> _Data for analysis_:
(** C7 (amended).  Whenever [list_documents] returns, its payload holds the
    entries of the leading rows of the table as it stands after the last
    call, in row order.  The number of entries never exceeds the number of
    rows, and never exceeds any natural number that the limit does not
    exceed, so it never exceeds the limit when the limit is a natural
    number.  With a limit of 5 against 8 rows that each have a title cell,
    the entries are those of the first 5 rows, exactly 5 of them. *)
Theorem listDocuments_limit (args : option json)
    (params : ListDocumentsSchema.t) (s s' : Server)
    (response : ToolResponse) :
  ListDocumentsSchema.parse args = Return params ->
  listDocuments env args s = (Return response, s') ->
  let limit := ListDocumentsSchema.limit params in
  let rows := tbody_rows (dom env (calls s')) in
  exists documents,
    response = text_response (JObj [("documents", JArr documents)]) /\
    List.length documents <= List.length rows /\
    (forall n : nat,
        (limit <= inject_Z (Z.of_nat n))%Q -> List.length documents <= n) /\
    ((limit == 5 # 1)%Q ->
     List.length rows = 8 ->
     Forall has_title rows ->
     documents = flat_map InPage.document_entry (firstn 5 rows) /\
     List.length documents = 5).
Proof.
  intros Hparse Hrun limit rows.
  assert (E : ensures (listDocuments env args)
                (fun response s' =>
                   response =
                     text_response
                       (JObj [("documents",
                               JArr (InPage.list_rows
                                       (ListDocumentsSchema.limit params)
                                       (dom env (calls s'))))]))).
  { unfold listDocuments. rewrite Hparse.
    apply ensures_parsed, ensures_bind. intros _.
    apply ensures_try_catch; [|intros e; apply ensures_throw].
    do 3 (apply ensures_bind; intros ?).
    apply (@ensures_evaluate _ _ _ _
             (fun documents =>
                text_response (JObj [("documents", JArr documents)]))). }
  apply E in Hrun. clear E.
  exists (InPage.list_rows limit (dom env (calls s'))).
  split; [exact Hrun|]. unfold InPage.list_rows. fold rows.
  split; [apply rows_from_le_rows|]. split.
  - intros n Hn.
    pose proof (@rows_from_le_bound rows 0 n
                  (Qmin (inject_Z (Z.of_nat (List.length rows))) limit)) as H.
    rewrite Nat.sub_0_r in H. apply H.
    eapply Qle_trans; [apply Q.le_min_r | exact Hn].
  - intros Hlimit Hrows Htitled.
    assert (Hfirst : InPage.rows_from 0 rows
                       (Qmin (inject_Z (Z.of_nat (List.length rows))) limit)
                     = flat_map InPage.document_entry (firstn 5 rows)).
    { apply rows_from_firstn. rewrite Hrows.
      rewrite Q.min_r; [exact Hlimit|].
      rewrite Hlimit. unfold Qle. simpl. lia. }
    rewrite Hfirst. split; [reflexivity|].
    rewrite flat_map_titled.
    + rewrite length_firstn. lia.
    + rewrite <- (firstn_skipn 5 rows) in Htitled.
      apply Forall_app in Htitled. apply Htitled.
Qed.

(** ** read_document *)

Lemma read_editor_missing (d : Dom) :
  editor_missing d -> InPage.read_editor d = InPage.empty_content.
Proof.
  unfold editor_missing, InPage.read_editor. intros H.
  destruct (editor_iframe d) as [iframe|]; [|reflexivity].
  destruct (contentDocument iframe) as [[editor|]|] eqn:E; try reflexivity.
  exfalso. exact (H iframe editor eq_refl E).
Qed.

(** C10.  Once the session is acquired, the navigation is accepted and the
    marker selector has appeared, [read_document] does not fail for want of
    an editor: when the script is evaluated on a document whose editor
    iframe, content document or main editor element is absent, the handler
    returns a success result with empty text and empty html. *)
Theorem readDocument_without_editor (args : option json)
    (params : ReadDocumentSchema.t) (s s1 : Server) :
  ReadDocumentSchema.parse args = Return params ->
  ensureBrowser env s = (Return tt, s1) ->
  let run := [Goto (ReadDocumentSchema.documentUrl params);
              WaitForSelector editor_frame_edit (Some 15000%Z);
              Evaluate ReadEditor] in
  accepted env (calls s1) run ->
  editor_missing (dom env (calls s1 ++ run)) ->
  readDocument env args s =
    (Return (text_response InPage.empty_content), after s1 run).
Proof.
  intros Hparse Hsession run Haccepted Hmissing. subst run.
  destruct (ensureBrowser_page _ Hsession) as [p Hp].
  simpl in Haccepted. destruct Haccepted as (H1 & H2 & H3 & _).
  flat_in H2. flat_in H3.
  unfold readDocument. rewrite Hparse. unfold lift, bind at 1.
  erewrite bind_returned by exact Hsession.
  unfold_run. repeat step. flat.
  rewrite (read_editor_missing Hmissing). reflexivity.
Qed.

(** ** Editing without an editor frame *)

Ltac run_handler Hparse Hsession :=
  rewrite Hparse; unfold lift, bind at 1;
  erewrite bind_returned by exact Hsession;
  unfold_run; repeat step; flat.

Section NoEditorFrame.

Variables (s s1 : Server) (address : string).

Hypothesis Hsession : ensureBrowser env s = (Return tt, s1).
Hypothesis Haccepted : accepted env (calls s1) (opening address).
Hypothesis Hnone :
  find is_editor_frame (frames env (calls s1 ++ opening address)) = None.

Ltac skip_frame handler Hparse :=
  let p := fresh "p" in
  let Hp := fresh "Hp" in
  let H1 := fresh "H1" in
  let H2 := fresh "H2" in
  destruct (ensureBrowser_page _ Hsession) as [p Hp];
  unfold opening in *; subst address;
  simpl in Haccepted; destruct Haccepted as (H1 & H2 & _); flat_in H2;
  unfold handler; run_handler Hparse Hsession.

(** C2 (amended).  Once the session is acquired, the navigation is accepted
    and the marker element has appeared, an editing handler that finds no
    frame whose name or address contains the editor fragment issues none of
    its editing actions and still reports success: [format_text],
    [create_list], [insert_link], [change_font] and [set_alignment] return
    their success payload at once, and [edit_document] returns it after its
    settling delay, failing only if the driver rejects that delay. *)
Theorem no_editor_frame_skips_actions :
  (forall args params,
      EditDocumentSchema.parse args = Return params ->
      EditDocumentSchema.documentUrl params = address ->
      editDocument env args s =
        (match rejects env
                 (calls s1 ++ opening address ++ [WaitForTimeout 2000]) with
         | Some why =>
             Throw (McpError InternalError
                      (FailedTo "edit document" (DriverError why)))
         | None =>
             Return (text_response
                       (JObj [("success", JBool true);
                              ("documentUrl", JStr address);
                              ("action",
                               JStr (if EditDocumentSchema.append params
                                     then "appended" else "replaced"))]))
         end,
         after s1 (opening address ++ [WaitForTimeout 2000]))) /\
  (forall args params,
      FormatTextSchema.parse args = Return params ->
      FormatTextSchema.documentUrl params = address ->
      formatText env args s =
        (Return (text_response
                   (JObj [("success", JBool true);
                          ("format",
                           JStr (format_name (FormatTextSchema.format params)));
                          ("applied", JBool true)])),
         after s1 (opening address))) /\
  (forall args params,
      CreateListSchema.parse args = Return params ->
      CreateListSchema.documentUrl params = address ->
      createList env args s =
        (Return (text_response
                   (JObj [("success", JBool true);
                          ("listType",
                           JStr (listType_name
                                   (CreateListSchema.listType params)));
                          ("itemCount",
                           JNat (List.length
                                   (CreateListSchema.items params)))])),
         after s1 (opening address))) /\
  (forall args params,
      InsertLinkSchema.parse (is_url env) args = Return params ->
      InsertLinkSchema.documentUrl params = address ->
      insertLink env args s =
        (Return (text_response
                   (JObj [("success", JBool true);
                          ("text", JStr (InsertLinkSchema.text params));
                          ("url", JStr (InsertLinkSchema.url params))])),
         after s1 (opening address))) /\
  (forall args params,
      ChangeFontSchema.parse args = Return params ->
      ChangeFontSchema.documentUrl params = address ->
      changeFont env args s =
        (Return (text_response
                   (JObj ([("success", JBool true)]
                          ++ optional_member "fontFamily"
                               (option_map JStr
                                  (ChangeFontSchema.fontFamily params))
                          ++ optional_member "fontSize"
                               (option_map JNum
                                  (ChangeFontSchema.fontSize params))))),
         after s1 (opening address))) /\
  (forall args params,
      SetAlignmentSchema.parse args = Return params ->
      SetAlignmentSchema.documentUrl params = address ->
      setAlignment env args s =
        (Return (text_response
                   (JObj [("success", JBool true);
                          ("alignment",
                           JStr (Alignment.name
                                   (SetAlignmentSchema.alignment params)))])),
         after s1 (opening address))).
Proof.
  repeat split; intros args params Hparse Haddress.
  - skip_frame editDocument Hparse.
    match goal with
    | |- context [rejects env ?h] => destruct (rejects env h)
    end; reflexivity.
  - skip_frame formatText Hparse. reflexivity.
  - skip_frame createList Hparse. reflexivity.
  - skip_frame insertLink Hparse. reflexivity.
  - skip_frame changeFont Hparse. reflexivity.
  - skip_frame setAlignment Hparse. reflexivity.
Qed.

End NoEditorFrame.

(** ** format_text *)

(** C3 (amended).  When [format_text] finds the editor frame but not the
    toolbar button of the format, and the driver accepts the calls, the
    handler clicks nothing: after the optional selection and the query for
    the button it issues exactly the keyboard shortcut of the format, every
    modifier key going down in order before the final key is pressed, and
    the modifier keys going up after it in the order they went down; it
    then reports success. *)
Theorem formatText_shortcut (args : option json)
    (params : FormatTextSchema.t) (s s1 : Server) (f : Frame) :
  FormatTextSchema.parse args = Return params ->
  ensureBrowser env s = (Return tt, s1) ->
  let format := FormatTextSchema.format params in
  let lookup :=
    (opening (FormatTextSchema.documentUrl params)
     ++ selection_calls f (FormatTextSchema.selection params)
     ++ [FrameQuery (frame_id f) (fst (formatMap format))])%list in
  find is_editor_frame
    (frames env (calls s1 ++ opening (FormatTextSchema.documentUrl params)))
    = Some f ->
  present env (calls s1 ++ lookup) = false ->
  accepted env (calls s1) (lookup ++ shortcut_calls format) ->
  formatText env args s =
    (Return (text_response
               (JObj [("success", JBool true);
                      ("format", JStr (format_name format));
                      ("applied", JBool true)])),
     after s1 (lookup ++ shortcut_calls format)).
Proof.
  intros Hparse Hsession.
  destruct (ensureBrowser_page _ Hsession) as [p Hp].
  unfold formatText. rewrite Hparse. clear Hparse.
  destruct params as [address format selection]. simpl.
  unfold opening, shortcut_calls.
  destruct selection as [sel|]; [destruct (Js.truthy sel) eqn:Hsel|];
    destruct format; simpl; rewrite ?Hsel;
    intros Hframe Hpresent Haccepted;
    flat_in Hframe; flat_in Hpresent; split_accepted Haccepted;
    unfold lift, bind at 1;
    (erewrite bind_returned by exact Hsession);
    unfold press_shortcut;
    repeat first [step | progress unfold_run | progress rewrite Hsel];
    flat; reflexivity.
Qed.

(** ** Runs of accepted calls *)

Lemma after_nil (s : Server) : after s [] = s.
Proof. destruct s. unfold after. simpl. rewrite app_nil_r. reflexivity. Qed.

> _Problem details_:
Repeat exactly the lines that run from the opening of the listing through the line holding "rows, and never". Leave out everything else.

> _Output_:
(** C7 (amended).  Whenever [list_documents] returns, its payload holds the
    entries of the leading rows of the table as it stands after the last
    call, in row order.  The number of entries never exceeds the number of
    rows, and never exceeds any natural number that the limit does not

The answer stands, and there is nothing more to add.